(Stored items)
(** The last write wins: the loop finds the first position whose value is
    greater. *)
Lemma repl_loop_spec n dist NN r :
  n ≤ size NN →
  repl_loop n dist NN r
    = Ok (match list_find (λ x, flt dist (iv_val x) = true) (take n (ivec NN)) with
          | Some (j, _) => Some j
          | None => r
          end).
Proof.
  unfold size. revert r. induction n as [|n IH]; intros r Hn; simpl; [done|].
  destruct (lookup_lt_is_Some_2 (ivec NN) n) as [x Hx]; [lia|].
  unfold iv_at. rewrite Hx. cbn [rbind]. rewrite IH by lia.
  rewrite (take_S_r _ _ _ Hx).
  destruct (list_find _ (take n (ivec NN))) as [[j y]|] eqn:Ef.
  { by rewrite (list_find_app_l _ _ _ _ _ Ef). }
  rewrite list_find_app_r by done. simpl. destruct (flt dist (iv_val x)) eqn:E.
  - rewrite decide_True by done. simpl. by rewrite length_take_le by lia.
  - rewrite decide_False by done. done.
Qed.

(** Inserting before the first greater of the first [k], and keeping [k]. *)
Lemma ins_at_take k x l :
  k ≤ length l →
  take k (match list_find (λ y, iv_lt x y = true) (take k l) with
          | Some (j, _) => take j l ++ x :: drop j l
          | None => l
          end) = take k (ins x (take k l)).
Proof.
  revert k. induction l as [|y l IH]; intros [|k] Hk; simpl in Hk; [done|lia|done|].
  cbn [take list_find ins_by]. destruct (iv_lt x y) eqn:E.
  - rewrite decide_True by done. simpl. destruct k; [done|]. simpl.
    by rewrite take_take, Nat.min_l by lia.
  - rewrite decide_False by done. specialize (IH k ltac:(lia)).
    destruct (list_find _ (take k l)) as [[j z]|]; simpl; by rewrite <-IH.
Qed.

(** *** The loop of [getNN] *)

Section brute_force_proofs.
Context `{StdSort}.
Implicit Types (bf : BruteForcekNN) (NN : IndexVector).

Lemma dists_total bf sample n i :
  (i + n) * bnfeatures bf ≤ length (bdata bf) → bnfeatures bf ≤ length sample →
  ∃ ds, dists bf sample n i = Ok ds ∧ length ds = n.
Proof.
  revert i. induction n as [|n IH]; intros i Hd Hs; simpl; [by eexists|].
  destruct (euclidean_loop_total fzero sample (drop (i * bnfeatures bf) (bdata bf)) (bnfeatures bf))
    as [d Hd']; [done|rewrite length_drop; nia|].
  unfold euclidean. rewrite Hd'. cbn [rbind].
  destruct (IH (S i)) as (ds & -> & Hl); [nia|done|]. cbn [rbind]. eexists. split; [done|]. simpl. lia.
Qed.

Lemma dists_ordered bf sample n i ds :
  Forall (λ x, is_finite x = true) (bdata bf) → Forall (λ x, is_finite x = true) sample →
  dists bf sample n i = Ok ds → Forall (λ y, iv_ordered y) ds.
Proof.
  intros Hb Hs. revert i ds. induction n as [|n IH]; intros i ds; simpl; [by intros [= <-]|].
  destruct (euclidean _ _ _) as [d|e] eqn:Ed; [|done]. cbn [rbind].
  destruct (dists bf sample n (S i)) as [ds'|e] eqn:Eds; [|done]. intros [= <-].
  constructor; [|by eapply IH]. cbn [iv_val].
  pose proof (euclidean_loop_nonneg fzero sample _ _ d eq_refl Hs (Forall_drop _ _ _ Hb) Ed) as Hn.
  by apply nonneg_alt in Hn as [? _].
Qed.

(** The first [k] samples are appended. *)
Lemma getNN_fill bf sample k n m i NN ds :
  dists bf sample n i = Ok ds → i + n ≤ Z.to_nat k → (0 ≤ k < 2 ^ 32)%Z →
  getNN_loop bf sample k (n + m) i NN
    = getNN_loop bf sample k m (i + n) (mkIVec (ivec NN ++ ds) (sorted NN)).
Proof.
  revert i NN ds. induction n as [|n IH]; intros i NN ds Hds Hin Hk; simpl in *.
  { injection Hds as <-. rewrite app_nil_r, Nat.add_0_r. by destruct NN. }
  destruct (euclidean _ _ _) as [d|e]; [|done]. cbn [rbind] in *.
  destruct (dists bf sample n (S i)) as [ds'|e] eqn:Eds; [|done]. injection Hds as <-.
  rewrite u32_small by lia. rewrite (proj2 (Z.ltb_lt _ _)) by lia. cbn [rbind].
  rewrite (IH (S i) _ ds') by (done || lia). unfold append, iv_push. cbn [ivec sorted].
  rewrite <-app_assoc. by replace (S i + n) with (i + S n) by lia.
Qed.

(** One round beyond them. *)
Lemma getNN_step bf sample k n i NN d :
  euclidean sample (drop (i * bnfeatures bf) (bdata bf)) (bnfeatures bf) = Ok d →
  Z.to_nat k ≤ i → (0 ≤ k < 2 ^ 32)%Z →
  let NN0 := if (Z.of_nat i =? k)%Z then iv_sort NN else NN in
  Z.to_nat k ≤ size NN0 →
  ∃ NN1, getNN_loop bf sample k (S n) i NN = getNN_loop bf sample k n (S i) NN1 ∧
    Z.to_nat k ≤ size NN1 ∧
    take (Z.to_nat k) (ivec NN1)
      = take (Z.to_nat k) (ins (mkIV (u32 (Z.of_nat i)) d) (ivec NN0)).
Proof.
  intros Hd Hi Hk NN0 Hsz. cbn [getNN_loop]. rewrite Hd. cbn [rbind].
  set (x := mkIV _ d) in *. rewrite (u32_small k) by lia.
  rewrite (proj2 (Z.ltb_ge _ _)) by lia. fold NN0.
  rewrite repl_loop_spec by done. cbn [rbind].
  pose proof (ins_at_take (Z.to_nat k) x (ivec NN0) Hsz) as Hins. unfold iv_lt at 1 in Hins.
  change (iv_val x) with d in Hins.
  rewrite <-(take_ins (Z.to_nat k) x (ivec NN0)), <-Hins. clear Hins.
  destruct (list_find _ _) as [[j y]|] eqn:Ef; [|by exists NN0].
  apply list_find_Some in Ef as (Hj & _ & _). apply lookup_lt_Some in Hj.
  rewrite length_take_le in Hj by done.
  unfold iv_insert. rewrite (proj2 (Nat.leb_le _ _)) by lia. eexists. split; [done|].
  split; [|done]. unfold size in *. cbn [ivec]. rewrite length_app. simpl.
  rewrite length_take, length_drop. lia.
Qed.

(** Beyond them, the first [k] elements are those of ordered insertion. *)
Lemma getNN_rest bf sample k n i NN ds :
  dists bf sample n i = Ok ds → Z.to_nat k < i → (0 ≤ k < 2 ^ 32)%Z →
  Z.to_nat k ≤ size NN →
  ∃ NN', getNN_loop bf sample k n i NN = Ok NN' ∧ Z.to_nat k ≤ size NN' ∧
    take (Z.to_nat k) (ivec NN') = take (Z.to_nat k) (ins_all (ivec NN) ds).
Proof.
  revert i NN ds. induction n as [|n IH]; intros i NN ds Hds Hi Hk Hsz.
  { injection Hds as <-. by exists NN. }
  simpl in Hds. destruct (euclidean _ _ _) as [d|e] eqn:Ed; [|done]. cbn [rbind] in *.
  destruct (dists bf sample n (S i)) as [ds'|e] eqn:Eds; [|done]. injection Hds as <-.
  pose proof (getNN_step bf sample k n i NN d Ed) as Hstep. cbn zeta in Hstep.
  rewrite (proj2 (Z.eqb_neq (Z.of_nat i) k)) in Hstep by lia.
  destruct Hstep as (NN1 & -> & Hsz1 & Ht1); [lia|done..|].
  destruct (IH (S i) NN1 ds' Eds) as (NN' & HNN' & Hsz' & Ht'); [lia|done|done|].
  exists NN'. split_and!; [done..|]. rewrite Ht'. set (x := mkIV _ d) in *.
  change (ins_all (ivec NN) (x :: ds')) with (ins_all (ins x (ivec NN)) ds').
  rewrite <-take_ins_all, Ht1. apply take_ins_all.
Qed.

Lemma dists_split bf sample n m i ds :
  dists bf sample (n + m) i = Ok ds →
  ∃ ds1 ds2, dists bf sample n i = Ok ds1 ∧ dists bf sample m (i + n) = Ok ds2 ∧
    ds = ds1 ++ ds2 ∧ length ds1 = n.
Proof.
  revert i ds. induction n as [|n IH]; intros i ds Hds; simpl in *.
  { exists [], ds. by rewrite Nat.add_0_r. }
  destruct (euclidean _ _ _) as [d|e]; [|done]. cbn [rbind] in *.
  destruct (dists bf sample (n + m) (S i)) as [ds'|e] eqn:E; [|done]. injection Hds as <-.
  destruct (IH (S i) ds' E) as (ds1 & ds2 & -> & H2 & -> & Hl). cbn [rbind].
  exists (mkIV (u32 (Z.of_nat i)) d :: ds1), ds2. split_and!; [done| |done|simpl; lia].
  by replace (i + S n) with (S i + n) by lia.
Qed.

Lemma getNN_few ind bf sample k ds :
  dists bf sample (bnsamples bf) 0 = Ok ds → (0 ≤ k < 2 ^ 32)%Z →
  bnsamples bf ≤ Z.to_nat k → length ds = bnsamples bf →
  getNN ind bf sample k = Ok (mkIVec ds false).
Proof.
  intros Hds Hk Hn Hl. unfold getNN.
  pose proof (getNN_fill bf sample k (bnsamples bf) 0 0 IndexVector_ctor ds Hds) as Hf.
  rewrite Nat.add_0_r in Hf. rewrite Hf by (done || lia). cbn [rbind getNN_loop ivec sorted].
  unfold size. cbn [ivec app IndexVector_ctor]. rewrite Hl, u32_small by lia.
  by rewrite (proj2 (Z.ltb_ge _ _)) by lia.
Qed.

▶ **Exercise requirements**: Starting at the line that has "let NN0 := if" in the records above, restate word for word every line until the one that has "change (ins_all (ivec", and include that one as well.

▶ **Worked solution**:
  let NN0 := if (Z.of_nat i =? k)%Z then iv_sort NN else NN in
  Z.to_nat k ≤ size NN0 →
  ∃ NN1, getNN_loop bf sample k (S n) i NN = getNN_loop bf sample k n (S i) NN1 ∧
    Z.to_nat k ≤ size NN1 ∧
    take (Z.to_nat k) (ivec NN1)
      = take (Z.to_nat k) (ins (mkIV (u32 (Z.of_nat i)) d) (ivec NN0)).
Proof.
  intros Hd Hi Hk NN0 Hsz. cbn [getNN_loop]. rewrite Hd. cbn [rbind].
  set (x := mkIV _ d) in *. rewrite (u32_small k) by lia.
  rewrite (proj2 (Z.ltb_ge _ _)) by lia. fold NN0.
  rewrite repl_loop_spec by done. cbn [rbind].
  pose proof (ins_at_take (Z.to_nat k) x (ivec NN0) Hsz) as Hins. unfold iv_lt at 1 in Hins.
  change (iv_val x) with d in Hins.
  rewrite <-(take_ins (Z.to_nat k) x (ivec NN0)), <-Hins. clear Hins.
  destruct (list_find _ _) as [[j y]|] eqn:Ef; [|by exists NN0].
  apply list_find_Some in Ef as (Hj & _ & _). apply lookup_lt_Some in Hj.
  rewrite length_take_le in Hj by done.
  unfold iv_insert. rewrite (proj2 (Nat.leb_le _ _)) by lia. eexists. split; [done|].
  split; [|done]. unfold size in *. cbn [ivec]. rewrite length_app. simpl.
  rewrite length_take, length_drop. lia.
Qed.

(** Beyond them, the first [k] elements are those of ordered insertion. *)
Lemma getNN_rest bf sample k n i NN ds :
  dists bf sample n i = Ok ds → Z.to_nat k < i → (0 ≤ k < 2 ^ 32)%Z →
  Z.to_nat k ≤ size NN →
  ∃ NN', getNN_loop bf sample k n i NN = Ok NN' ∧ Z.to_nat k ≤ size NN' ∧
    take (Z.to_nat k) (ivec NN') = take (Z.to_nat k) (ins_all (ivec NN) ds).
Proof.
  revert i NN ds. induction n as [|n IH]; intros i NN ds Hds Hi Hk Hsz.
  { injection Hds as <-. by exists NN. }
  simpl in Hds. destruct (euclidean _ _ _) as [d|e] eqn:Ed; [|done]. cbn [rbind] in *.
  destruct (dists bf sample n (S i)) as [ds'|e] eqn:Eds; [|done]. injection Hds as <-.
  pose proof (getNN_step bf sample k n i NN d Ed) as Hstep. cbn zeta in Hstep.
  rewrite (proj2 (Z.eqb_neq (Z.of_nat i) k)) in Hstep by lia.
  destruct Hstep as (NN1 & -> & Hsz1 & Ht1); [lia|done..|].
  destruct (IH (S i) NN1 ds' Eds) as (NN' & HNN' & Hsz' & Ht'); [lia|done|done|].
  exists NN'. split_and!; [done..|]. rewrite Ht'. set (x := mkIV _ d) in *.
  change (ins_all (ivec NN) (x :: ds')) with (ins_all (ins x (ivec NN)) ds').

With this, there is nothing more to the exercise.